- WHAT TO WORK ON -
In the material below, which lines hold the word "Inductive"? Pick each one out.

- DATA FOR PROCESSING -
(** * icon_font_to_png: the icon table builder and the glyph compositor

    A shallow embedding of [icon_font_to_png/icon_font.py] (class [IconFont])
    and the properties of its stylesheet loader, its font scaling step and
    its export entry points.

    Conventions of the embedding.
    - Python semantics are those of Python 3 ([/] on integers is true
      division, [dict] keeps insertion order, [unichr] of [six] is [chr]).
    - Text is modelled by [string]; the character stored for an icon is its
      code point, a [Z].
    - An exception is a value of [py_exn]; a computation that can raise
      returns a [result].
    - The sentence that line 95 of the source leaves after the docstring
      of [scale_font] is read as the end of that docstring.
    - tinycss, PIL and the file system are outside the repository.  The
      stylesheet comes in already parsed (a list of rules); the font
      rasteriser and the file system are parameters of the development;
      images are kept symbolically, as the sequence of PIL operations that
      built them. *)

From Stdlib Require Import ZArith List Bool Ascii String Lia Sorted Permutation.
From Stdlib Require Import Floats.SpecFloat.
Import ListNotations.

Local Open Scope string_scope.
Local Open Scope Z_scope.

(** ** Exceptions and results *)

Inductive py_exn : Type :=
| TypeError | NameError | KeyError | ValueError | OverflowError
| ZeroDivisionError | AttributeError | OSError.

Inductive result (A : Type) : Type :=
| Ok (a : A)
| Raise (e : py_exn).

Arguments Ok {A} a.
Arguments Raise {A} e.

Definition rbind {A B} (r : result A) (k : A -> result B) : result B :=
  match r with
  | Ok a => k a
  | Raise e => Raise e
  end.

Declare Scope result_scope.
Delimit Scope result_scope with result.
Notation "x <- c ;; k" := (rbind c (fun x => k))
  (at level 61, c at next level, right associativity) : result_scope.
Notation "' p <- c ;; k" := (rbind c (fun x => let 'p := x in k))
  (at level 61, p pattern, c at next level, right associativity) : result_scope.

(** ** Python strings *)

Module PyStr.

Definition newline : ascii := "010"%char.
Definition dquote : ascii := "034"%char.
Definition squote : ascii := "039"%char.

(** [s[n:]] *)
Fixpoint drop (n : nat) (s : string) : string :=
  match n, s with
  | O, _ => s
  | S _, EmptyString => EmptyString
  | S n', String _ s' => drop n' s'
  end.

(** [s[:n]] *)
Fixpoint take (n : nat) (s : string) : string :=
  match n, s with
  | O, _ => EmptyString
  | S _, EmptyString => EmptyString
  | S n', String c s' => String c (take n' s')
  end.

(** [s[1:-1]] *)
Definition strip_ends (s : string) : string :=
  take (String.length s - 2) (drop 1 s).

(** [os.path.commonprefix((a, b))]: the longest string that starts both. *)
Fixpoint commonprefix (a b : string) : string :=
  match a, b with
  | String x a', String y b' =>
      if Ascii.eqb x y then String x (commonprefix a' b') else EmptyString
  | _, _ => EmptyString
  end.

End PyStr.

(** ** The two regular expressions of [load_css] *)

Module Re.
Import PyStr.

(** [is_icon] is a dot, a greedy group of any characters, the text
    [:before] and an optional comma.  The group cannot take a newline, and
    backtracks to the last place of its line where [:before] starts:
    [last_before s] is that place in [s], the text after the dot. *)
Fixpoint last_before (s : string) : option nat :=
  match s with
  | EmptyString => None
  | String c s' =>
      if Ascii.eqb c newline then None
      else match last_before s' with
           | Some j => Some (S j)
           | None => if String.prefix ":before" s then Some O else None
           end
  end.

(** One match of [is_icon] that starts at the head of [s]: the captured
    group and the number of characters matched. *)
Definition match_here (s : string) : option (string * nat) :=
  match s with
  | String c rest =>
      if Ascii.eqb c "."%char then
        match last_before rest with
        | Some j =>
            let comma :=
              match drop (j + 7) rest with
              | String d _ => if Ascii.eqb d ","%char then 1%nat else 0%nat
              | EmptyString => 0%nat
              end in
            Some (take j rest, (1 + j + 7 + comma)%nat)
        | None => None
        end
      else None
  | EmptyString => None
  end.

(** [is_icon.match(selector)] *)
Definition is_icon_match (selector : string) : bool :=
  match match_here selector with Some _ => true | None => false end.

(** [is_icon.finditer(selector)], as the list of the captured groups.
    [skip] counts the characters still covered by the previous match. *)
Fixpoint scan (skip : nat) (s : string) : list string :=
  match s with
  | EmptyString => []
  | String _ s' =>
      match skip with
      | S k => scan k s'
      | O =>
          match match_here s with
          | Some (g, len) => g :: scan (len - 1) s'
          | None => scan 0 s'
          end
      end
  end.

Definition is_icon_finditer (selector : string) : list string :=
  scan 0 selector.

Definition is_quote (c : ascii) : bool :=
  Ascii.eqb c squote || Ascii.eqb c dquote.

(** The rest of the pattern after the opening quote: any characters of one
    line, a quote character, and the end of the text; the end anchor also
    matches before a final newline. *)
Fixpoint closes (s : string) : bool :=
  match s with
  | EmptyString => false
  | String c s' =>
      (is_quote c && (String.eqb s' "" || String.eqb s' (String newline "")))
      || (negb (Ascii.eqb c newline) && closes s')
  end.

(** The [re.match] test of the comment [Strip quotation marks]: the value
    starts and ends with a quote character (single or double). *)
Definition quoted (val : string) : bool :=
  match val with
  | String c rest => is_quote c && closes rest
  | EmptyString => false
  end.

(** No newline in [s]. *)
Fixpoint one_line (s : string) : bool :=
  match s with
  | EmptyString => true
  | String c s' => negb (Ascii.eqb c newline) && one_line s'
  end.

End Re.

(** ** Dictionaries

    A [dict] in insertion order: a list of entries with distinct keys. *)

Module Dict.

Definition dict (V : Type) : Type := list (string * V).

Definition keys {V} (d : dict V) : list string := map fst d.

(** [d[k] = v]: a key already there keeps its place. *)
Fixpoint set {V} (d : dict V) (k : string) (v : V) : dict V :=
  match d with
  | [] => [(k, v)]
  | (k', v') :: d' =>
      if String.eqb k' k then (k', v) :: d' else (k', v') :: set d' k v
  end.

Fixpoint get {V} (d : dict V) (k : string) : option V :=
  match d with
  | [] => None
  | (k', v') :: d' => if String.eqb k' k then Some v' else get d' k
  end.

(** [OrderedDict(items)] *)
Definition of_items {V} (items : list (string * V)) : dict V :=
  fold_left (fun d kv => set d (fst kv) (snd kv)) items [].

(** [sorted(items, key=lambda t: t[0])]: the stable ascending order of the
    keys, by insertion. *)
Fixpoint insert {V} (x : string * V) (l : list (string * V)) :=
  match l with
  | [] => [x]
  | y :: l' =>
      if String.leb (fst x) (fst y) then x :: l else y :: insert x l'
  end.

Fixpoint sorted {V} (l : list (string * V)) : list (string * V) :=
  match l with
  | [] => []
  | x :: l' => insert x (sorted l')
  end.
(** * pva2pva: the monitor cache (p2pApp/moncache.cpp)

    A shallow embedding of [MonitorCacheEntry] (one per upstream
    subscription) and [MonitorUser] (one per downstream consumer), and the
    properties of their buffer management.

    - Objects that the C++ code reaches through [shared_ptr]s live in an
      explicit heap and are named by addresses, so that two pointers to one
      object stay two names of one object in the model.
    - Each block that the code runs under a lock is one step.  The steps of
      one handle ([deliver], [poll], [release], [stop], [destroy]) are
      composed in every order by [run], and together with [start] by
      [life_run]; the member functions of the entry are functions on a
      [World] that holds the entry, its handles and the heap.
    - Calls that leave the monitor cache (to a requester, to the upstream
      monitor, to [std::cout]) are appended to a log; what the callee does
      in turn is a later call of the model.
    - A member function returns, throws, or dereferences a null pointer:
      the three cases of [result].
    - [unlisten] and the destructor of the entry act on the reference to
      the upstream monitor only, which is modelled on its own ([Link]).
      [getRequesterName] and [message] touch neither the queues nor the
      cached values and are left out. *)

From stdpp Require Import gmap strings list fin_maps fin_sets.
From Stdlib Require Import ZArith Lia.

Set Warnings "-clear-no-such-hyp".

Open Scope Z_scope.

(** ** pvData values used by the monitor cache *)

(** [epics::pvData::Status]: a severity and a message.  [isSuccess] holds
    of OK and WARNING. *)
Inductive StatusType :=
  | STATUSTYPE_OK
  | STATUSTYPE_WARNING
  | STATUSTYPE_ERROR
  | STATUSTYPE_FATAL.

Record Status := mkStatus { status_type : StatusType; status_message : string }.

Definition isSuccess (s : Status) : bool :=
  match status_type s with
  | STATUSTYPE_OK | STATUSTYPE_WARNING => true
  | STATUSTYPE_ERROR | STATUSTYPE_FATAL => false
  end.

- EXERCISE SOLUTION -
Inductive py_exn : Type :=
Inductive result (A : Type) : Type :=
Inductive StatusType :=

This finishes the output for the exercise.